At the height of the post-World War II boom, enthusiastic conservative economists like Gary Becker of the University of Chicago began to think that the logic of corporate accounting could be applied to all facets of human life. In Becker’s influential 1962 study, “Investing in human capital: a theoretical analysis“He theorized that the cost of training and educating workers could be measured as the return on earnings and wages for employees. He called it a “powerful and unified theory.” Becker said that everything in the service of human betterment, everything we do in life, could be considered an investment and calculated with ROI, measured by whether our income increased or decreased.
This logic “legitimizes inequality and feeds the history of meritocracy,” he explains.

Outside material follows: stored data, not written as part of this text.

(* ===== verification/ScriptFlags.v ===== *)
(** * Verification flags only reject more ([script/interpreter.h])

    The comments of the flags call them safe for a soft fork: a script that is
    accepted with a flag is accepted without it, with the same result.  Two
    combinations are left out: the opcodes of lock times are rejected as
    unknown instructions by the flag that discourages those, and some
    assertions tie flags to each other. *)
From S2P Require Import Prelude Bytes HashFunctions VoteScript Transaction TxCheck Script Interpreter InterpreterProps.

(** The flags of [f] are flags of [g]. *)
Definition flags_le (f g : Z) : Prop := Z.land f g = f.

(** A set that discourages unknown instructions knows the same ones. *)
Definition nops_agree (f g : Z) : Prop :=
  flag_set f SCRIPT_VERIFY_DISCOURAGE_UPGRADABLE_NOPS = true ->
  flag_set f SCRIPT_VERIFY_CHECKLOCKTIMEVERIFY = flag_set g SCRIPT_VERIFY_CHECKLOCKTIMEVERIFY /\
  flag_set f SCRIPT_VERIFY_CHECKSEQUENCEVERIFY = flag_set g SCRIPT_VERIFY_CHECKSEQUENCEVERIFY.

Create HintDb imp.

Section flags.
Context (RIPEMD160 SHA1 SHA256 : list Z -> list Z) (CheckLowS : list Z -> bool) (checker : BaseSignatureChecker).
Context (f g : Z) (Hle : flags_le f g) (Hnops : nops_agree f g).

Lemma flag_mono m : flag_set f m = true -> flag_set g m = true.
Proof.
  unfold flag_set. rewrite !negb_true_iff, !Z.eqb_neq. intros Hf Hg. apply Hf. rewrite <- Hle, <- Z.land_assoc, Hg.
  apply Z.land_0_r.
Qed.

(** A test that only rejects when the flag is set. *)
Lemma imp_reject {A} m b e (m1 m2 : Ev A) :
  ev_imp m1 m2 -> ev_imp (if flag_set g m && b then Fail e else m1) (if flag_set f m && b then Fail e else m2).
Proof.
  intros H. pose proof (flag_mono m) as Hm. destruct (flag_set g m), (flag_set f m), b; cbn; try done;
    try (specialize (Hm eq_refl); done).
Qed.

Lemma imp_if {A} (b : bool) (m1 m2 m1' m2' : Ev A) :
  ev_imp m1 m2 -> ev_imp m1' m2' -> ev_imp (if b then m1 else m1') (if b then m2 else m2').
Proof. by destruct b. Qed.

Lemma imp_refl {A} (m : Ev A) : ev_imp m m.
Proof. done. Qed.

Lemma imp_bind {A B} (m1 m2 : Ev A) (f1 f2 : A -> Ev B) :
  ev_imp m1 m2 -> (forall a, ev_imp (f1 a) (f2 a)) -> ev_imp (ev_bind m1 f1) (ev_bind m2 f2).
Proof. intros H1 H2. by apply ev_imp_bind. Qed.

Hint Resolve imp_refl imp_if imp_bind imp_reject : imp.

Lemma ScriptNum_imp vch n : ev_imp (ScriptNum g vch n) (ScriptNum f vch n).
Proof.
  unfold ScriptNum, CScriptNum_of_vch, fRequireMinimal, has. intros z. destruct (n <? length vch)%nat; [done|].
  pose proof (flag_mono SCRIPT_VERIFY_MINIMALDATA) as Hm.
  destruct (flag_set g _), (flag_set f _); cbn [andb]; try done. 2: by specialize (Hm eq_refl).
  by destruct (_ && _ && _).
Qed.

Lemma enc_sig_imp vch : ev_imp (CheckSignatureEncoding CheckLowS g vch) (CheckSignatureEncoding CheckLowS f vch).
Proof.
  unfold CheckSignatureEncoding, has. apply imp_if; [done|]. apply imp_reject. apply imp_bind; [|intros _; by apply imp_reject].
  pose proof (flag_mono SCRIPT_VERIFY_LOW_S) as Hm. destruct (flag_set g _), (flag_set f _); try done.
  - by intros [] _.
  - by specialize (Hm eq_refl).
Qed.

Section sigversion.
Context (sigversion : SigVersion).

Lemma enc_pub_imp vch : ev_imp (CheckPubKeyEncoding g sigversion vch) (CheckPubKeyEncoding f sigversion vch).
Proof. unfold CheckPubKeyEncoding, has. rewrite <- !andb_assoc. auto with imp. Qed.

Hint Resolve ScriptNum_imp enc_sig_imp enc_pub_imp : imp.

Definition imp (h1 h2 : Handler) : Prop := forall opcode pc fExec st, ev_imp (h1 opcode pc fExec st) (h2 opcode pc fExec st).

Lemma nop_imp st : ev_imp (discouraged_nop g st) (discouraged_nop f st).
Proof.
  unfold discouraged_nop, has. pose proof (flag_mono SCRIPT_VERIFY_DISCOURAGE_UPGRADABLE_NOPS) as Hm.
  destruct (flag_set g _), (flag_set f _); try done. by specialize (Hm eq_refl).
Qed.

(** A lock time opcode, a no-op without its flag [m]. *)
Lemma locktime_imp m (st : EvalState) (body : Z -> Ev EvalState) :
  (flag_set f SCRIPT_VERIFY_DISCOURAGE_UPGRADABLE_NOPS = true -> flag_set f m = flag_set g m) ->
  (forall fl, body fl = Val st \/ forall st', body fl <> Val st') -> ev_imp (body g) (body f) ->
  ev_imp (if negb (flag_set g m) then discouraged_nop g st else body g)
         (if negb (flag_set f m) then discouraged_nop f st else body f).
Proof.
  intros Hag Hval Hb. pose proof (flag_mono m) as Hm. destruct (flag_set g m), (flag_set f m); cbn [negb]; try done.
  - intros st' E. destruct (Hval g) as [E'|E']; [|by specialize (E' st')]. assert (st' = st) as -> by congruence.
    unfold discouraged_nop, has. destruct (flag_set f SCRIPT_VERIFY_DISCOURAGE_UPGRADABLE_NOPS); [|done].
    by specialize (Hag eq_refl).
  - by specialize (Hm eq_refl).
  - apply nop_imp.
Qed.
(* ===== verification/CoinsDisk.v ===== *)
(** * Coins on disk ([compressor.h], [compressor.cpp], [coins.h], [undo.h])

    The compressed formats of scripts and outputs, the record of the unspent
    outputs of a transaction with its mask of available outputs, and the undo
    data of an input.  The curves are code of libraries: the checks of their
    points are parameters. *)
From S2P Require Import Prelude Bytes Chain DaoTypes VoteScript Transaction Serialize Coins.

Definition nSpecialScripts : Z := 6.

Section disk.
Context (pub_IsFullyValid : list Z -> bool) (pub_Decompress : list Z -> option (list Z)).
(** [FromByteVector], the bytes of the point it returns, or [None] when it
    throws. *)
Context (G1_FromByteVector : list Z -> option (list Z)).

(** ** Scripts *)

Definition IsToKeyID (s : CScript) : option (list Z) :=
  if (length s =? 25)%nat && (byte_at s 0 =? OP_DUP) && (byte_at s 1 =? OP_HASH160) && (byte_at s 2 =? 20) &&
     (byte_at s 23 =? OP_EQUALVERIFY) && (byte_at s 24 =? OP_CHECKSIG)
  then Some (sub s 3 23) else None.

Definition IsToScriptID (s : CScript) : option (list Z) :=
  if (length s =? 23)%nat && (byte_at s 0 =? OP_HASH160) && (byte_at s 1 =? 20) && (byte_at s 22 =? OP_EQUAL)
  then Some (sub s 2 22) else None.

Definition IsToPubKey (s : CScript) : option (list Z) :=
  if (length s =? 35)%nat && (byte_at s 0 =? 33) && (byte_at s 34 =? OP_CHECKSIG) &&
     ((byte_at s 1 =? 0x02) || (byte_at s 1 =? 0x03))
  then Some (sub s 1 34)
  else if (length s =? 67)%nat && (byte_at s 0 =? 65) && (byte_at s 66 =? OP_CHECKSIG) && (byte_at s 1 =? 0x04)
  then if pub_IsFullyValid (sub s 1 66) then Some (sub s 1 66) else None
  else None.

Definition Compress (s : CScript) : option (list Z) :=
  match IsToKeyID s with
  | Some keyID => Some (0x00 :: keyID)
  | None =>
    match IsToScriptID s with
    | Some scriptID => Some (0x01 :: scriptID)
    | None =>
      match IsToPubKey s with
      | Some pubkey =>
        let c := byte_at pubkey 0 in
        if (c =? 0x02) || (c =? 0x03) then Some (c :: sub pubkey 1 33)
        else if c =? 0x04 then Some (Z.lor 0x04 (Z.land (byte_at pubkey 64) 0x01) :: sub pubkey 1 33)
        else None
      | None => None
      end
    end
  end.

Definition GetSpecialSize (nSize : Z) : nat :=
  if (nSize =? 0) || (nSize =? 1) then 20
  else if (nSize =? 2) || (nSize =? 3) || (nSize =? 4) || (nSize =? 5) then 32 else 0.

(** The script [Decompress] writes; [None] is [false], which leaves the empty
    script. *)
Definition Decompress (nSize : Z) (x : list Z) : option CScript :=
  if nSize =? 0 then Some ([OP_DUP; OP_HASH160; 20] ++ x ++ [OP_EQUALVERIFY; OP_CHECKSIG])
  else if nSize =? 1 then Some ([OP_HASH160; 20] ++ x ++ [OP_EQUAL])
  else if (nSize =? 2) || (nSize =? 3) then Some ([33; nSize] ++ x ++ [OP_CHECKSIG])
  else if (nSize =? 4) || (nSize =? 5) then
    match pub_Decompress ((nSize - 2) :: x) with
    | Some pubkey => Some ([65] ++ pubkey ++ [OP_CHECKSIG])
    | None => None
    end
  else None.

Definition ser_script (s : CScript) : option (list Z) :=
  match Compress s with
  | Some compr => Some compr
  | None => do n <- WriteVarInt 32 (Z.of_nat (length s) + nSpecialScripts); Some (n ++ s)
  end.

Definition read_script : Reader CScript := fun s =>
  do '(nSize, s) <- ReadVarInt u32 s;
  if nSize <? nSpecialScripts then
    do '(vch, s) <- read_bytes (GetSpecialSize nSize) s;
    Some (default [] (Decompress nSize vch), s)
  else
    let nSize := nSize - nSpecialScripts in
    if MAX_SCRIPT_SIZE <? nSize then do '(_, s) <- read_bytes (Z.to_nat nSize) s; Some ([OP_RETURN], s)
    else read_bytes (Z.to_nat nSize) s.

(** ** Range proofs *)

(** A point that does not decode stays at infinity: the exception is caught. *)
Definition read_G1 : Reader (list Z) := fun s =>
  do '(f, s) <- ReadVector s; Some (default G1_Infinity (G1_FromByteVector f), s).

(** [GetVch] writes 32 bytes, the high one first; [SetVch] reads any number. *)
Definition ser_Scalar (x : Z) : list Z := WriteVector (rev (le_bytes 32 x)).
Definition read_Scalar : Reader Z := fun s => do '(v, s) <- ReadVector s; Some (le_value (rev v), s).

Definition ser_points (v : list (list Z)) : list Z := WriteCompactSize (Z.of_nat (length v)) ++ concat (map WriteVector v).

Eli cook, professor at the University of Haifa and author of The price of progress. “If someone is rich, it’s just the return on the investment.” On the contrary, if you are poor, you clearly did not invest in yourself.
While “investing in yourself” was an idea dating back to the 1920s, Cook believes that a major factor contributing to the spread of investor thinking was the rise of 401 (k) in the 1980s, which turned everyone in investors. Ironically, as finance became more powerful in this period, large companies pushed out ROI as their preferred valuation for the most shareholder-friendly “return on equity.” But for a new generation of investors, ROI surely struck a serious and rational cable.
The problem with using ROI, Cook says, is that you get a mindset that says, “If you can’t price it, it doesn’t count.” Something less quantifiable, such as happiness or solidarity, cannot be inserted into the equation. We have rejected ethical and complicated negotiations because of limited financial certainty. But many of our relationships are not clearly transactional, like giving to the church, helping a friend move, or paying union dues. They are moments of mutual obligation. They are relationships that finances simply cannot describe.